In that regard, the build-as-they-sell approach makes economic sense. If only 50 homes sell, only 50 are built.

But it also opens the door to the possibility of half-constructed communities. Case in point: Just west of the new Gibson development is the posh La Luz community, with beautiful welcome gates and only four houses. Three are bank-owned and for sale. Signs still advertise the rest of the development — “coming soon” — which has sat as vacant desert for years.

Housing analysts predict such a situation won’t be repeated with the developments being built. Each month, 300 to 400 new homes sell in the Las Vegas Valley, making up about a quarter of all home sales. Although the experts admit they have no crystal ball, many anticipate a stronger market for new housing this year than last.

Homebuilders are trying to anticipate what buyers want: bigger closets, fancier kitchens, office nooks as standard features and no dining rooms. The new houses look markedly different even from homes built five or six years ago.

Smart developers also have positioned themselves against “hard to repair” foreclosures and slow-moving short sales.

“With a foreclosure you don’t know what you are getting,” said Steve Bottfeld, a housing market analyst and the executive vice president of Marketing Solutions. “Most neighborhoods that have one foreclosure have more than one foreclosure, so you have no idea what your neighborhood is going to look like in three or four years. People don’t buy new homes to rent. People buy new homes to live in.”

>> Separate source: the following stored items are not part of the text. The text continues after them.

(** * Grab.js: a shallow embedding of the request pipeline

    The development follows [src/Grab.js]: the ordered [Map]s of the HTTP
    cache, the three-state circuit breaker, the error classes, the
    error-interceptor chain, the retry loop around the single-request
    operation and the cacheable path with its in-flight registry.

    Conventions.
    - JavaScript strings are [string]s (byte strings; header names and the
      other strings inspected by the code are ASCII).
    - [Date.now()] is passed explicitly as a [Z] number of milliseconds.
    - A JavaScript [Map] keeps insertion order, which the code relies on for
      its LRU and FIFO evictions, so a [Map] keyed by strings is an
      association list ([JsMap]).
    - A plain object used as a record of string keys is an association list
      in property order.
    - [async] code is cut at its [await]s: every function below is the
      synchronous stretch between two suspension points, and the client is a
      transition system over those stretches. *)

From Stdlib Require Import ZArith List String Ascii Bool Lia DecimalString.
Import ListNotations.

Local Open Scope string_scope.
Local Open Scope Z_scope.

(** ** JavaScript strings *)

Module JsString.

Definition is_upper (c : ascii) : bool :=
  let n := nat_of_ascii c in (Nat.leb 65 n && Nat.leb n 90)%bool.

Definition lower_char (c : ascii) : ascii :=
  if is_upper c then ascii_of_nat (nat_of_ascii c + 32) else c.

(** [String.prototype.toLowerCase] on ASCII text. *)
Fixpoint toLowerCase (s : string) : string :=
  match s with
  | EmptyString => EmptyString
  | String c r => String (lower_char c) (toLowerCase r)
  end.

(** [Array.prototype.join]. *)
Definition join (sep : string) (parts : list string) : string :=
  String.concat sep parts.

(** [s.startsWith(p)]. *)
Definition startsWith (s p : string) : bool := String.prefix p s.

(** A string is truthy when it is not empty. *)
Definition truthy (s : string) : bool :=
  match s with EmptyString => false | _ => true end.

(** Decimal rendering of an integer, as in a template literal. *)
Definition of_Z (z : Z) : string := NilZero.string_of_int (Z.to_int z).

Fixpoint insert_sorted (x : string) (l : list string) : list string :=
  match l with
  | [] => [x]
  | y :: r => if String.leb x y then x :: l else y :: insert_sorted x r
  end.

(** [Array.prototype.sort()] with the default comparison (code-unit
    order). *)
Definition sort (l : list string) : list string :=
  fold_right insert_sorted [] l.

(** The double-quote character. *)
Definition dquote : ascii := ascii_of_nat 34.

Definition hex_digit (n : nat) : ascii :=
  if Nat.ltb n 10 then ascii_of_nat (48 + n) else ascii_of_nat (87 + n).

(** One character inside a JSON string literal, as [JSON.stringify]
    writes it. *)
Definition json_escape (c : ascii) : string :=
  let n := nat_of_ascii c in
  if Nat.eqb n 34 then String "\"%char (String dquote EmptyString)
  else if Nat.eqb n 92 then "\\"
  else if Nat.eqb n 8 then "\b"
  else if Nat.eqb n 9 then "\t"
  else if Nat.eqb n 10 then "\n"
  else if Nat.eqb n 12 then "\f"
  else if Nat.eqb n 13 then "\r"
  else if Nat.ltb n 32 then
    "\u00" ++ String (hex_digit (Nat.div n 16)) (String (hex_digit (Nat.modulo n 16)) EmptyString)
  else String c EmptyString.

Fixpoint json_body (s : string) : string :=
  match s with
  | EmptyString => EmptyString
  | String c r => json_escape c ++ json_body r
  end.

(** [JSON.stringify] of a string. *)
Definition json_quote (s : string) : string :=
  String dquote (json_body s ++ String dquote EmptyString).

End JsString.

(** ** Insertion-ordered maps ([Map]) *)

Module JsMap.

Section Ordered.

Context {V : Type}.

Definition t := list (string * V).

Definition empty : t := [].

Fixpoint get (k : string) (m : t) : option V :=
  match m with
  | [] => None
  | (k', v) :: r => if String.eqb k' k then Some v else get k r
  end.

Definition has (k : string) (m : t) : bool :=
  match get k m with Some _ => true | None => false end.

(** [set] keeps the position of a key that is present and appends a new
    key at the end. *)
Fixpoint set (k : string) (v : V) (m : t) : t :=
  match m with
  | [] => [(k, v)]
  | (k', v') :: r =>
      if String.eqb k' k then (k', v) :: r else (k', v') :: set k v r
  end.

Definition delete (k : string) (m : t) : t :=
  filter (fun kv => negb (String.eqb (fst kv) k)) m.

Definition size (m : t) : Z := Z.of_nat (List.length m).

Definition keys (m : t) : list string := map fst m.

(** [m.keys().next().value]: the oldest key, if any. *)
Definition first_key (m : t) : option string :=
  match m with
  | [] => None
  | (k, _) :: _ => Some k
  end.

(** [m.delete(m.keys().next().value)]; deleting [undefined] does
    nothing. *)
Definition delete_first (m : t) : t :=
  match first_key m with
  | Some k => delete k m
  | None => m
  end.

End Ordered.

Arguments t : clear implicits.

End JsMap.

(** ** Response descriptors *)

(** The decoded body of a response: [null], [undefined], or a decoded
    payload. *)
Inductive js_data :=
| DataNull
| DataUndefined
| DataJson (text : string)
| DataText (text : string)
| DataOpaque (tag : string).

(** An optional string property: absent, [null], or a string. *)
Inductive js_field :=
| FieldAbsent
| FieldNull
| FieldStr (s : string).

Module Headers.

(** A header bag, in insertion order. *)
Definition t := list (string * string).

(** [headers.get(name)]: case-insensitive; [None] is [null]. *)
Fixpoint get (h : t) (name : string) : option string :=
  match h with
  | [] => None
  | (k, v) :: r =>
      if String.eqb (JsString.toLowerCase k) (JsString.toLowerCase name)
      then Some v else get r name
  end.

End Headers.

Module Resp.

(** The object returned by [buildResponse], with the [fromCache] mark
    that [HttpCache.get] adds. *)
Record t := mk {
  ok : bool;
  status : Z;
  statusText : string;
  headers : Headers.t;
  url : string;
  data : js_data;
  etag : js_field;
  fromCache : option bool
}.

(** [{ ...r, fromCache: b }]. *)
Definition with_fromCache (r : t) (b : bool) : t :=
  mk (ok r) (status r) (statusText r) (headers r) (url r) (data r) (etag r)
     (Some b).

End Resp.

(** ** Constants *)

Definition AUTH_HEADERS : list string := ["authorization"; "x-api-key"; "cookie"].
Definition CACHE_SEP : string := String (ascii_of_nat 0) EmptyString.
Definition DEFAULT_TIMEOUT : Z := 30000.
Definition DEFAULT_RETRY_ATTEMPTS : Z := 3.
Definition DEFAULT_CACHE_TTL : Z := 5 * 60 * 1000.
Definition MAX_BACKOFF : Z := 30000.

(** [findHeader(headers, name)]: the value of the first own property whose
    lower-cased name is [name] lower-cased; [None] is [null]. *)
Fixpoint findHeader (headers : list (string * string)) (name : string)
  : option string :=
  match headers with
  | [] => None
  | (key, value) :: r =>
      if String.eqb (JsString.toLowerCase key) (JsString.toLowerCase name)
      then Some value else findHeader r name
  end.

(** ** Query parameters and [JSON.stringify] of flat objects *)

(** A parameter value: [Record<string, string | number | boolean>], with the
    [null] and [undefined] that [buildUrl] skips. A number carries its
    decimal rendering. *)
Inductive pval :=
| PString (s : string)
| PNumber (repr : string)
| PBool (b : bool)
| PNull
| PUndefined.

Remove buyers’ preferences from the equation and Clark County needs less, not more, housing. About 16,000 homes are for sale at any given time in Las Vegas alone. Nevada has had the highest foreclosure rate in the country for 52 months straight. One out of every 97 homes are in foreclosure. And people are leaving the area faster than they are moving in. Patient buyers can snatch up distressed properties for pennies on the dollar.

But many aren’t willing to take the risk. And new houses are often only negligibly more expensive than old ones.

Residents who buy into KB’s Versante or Ryland’s Zephyr Ridge developments could get a deal. The KB houses, from 1,700 to 2,500 square feet, start selling from $180,000. The new neighborhood could be booming in a few years.

Meanwhile, there are still no plans to resume work on the abandoned Vantage Lofts.

The property was supposed to go up for sale at a recent tax auction but was pulled from the block at the last minute. It still sits half finished.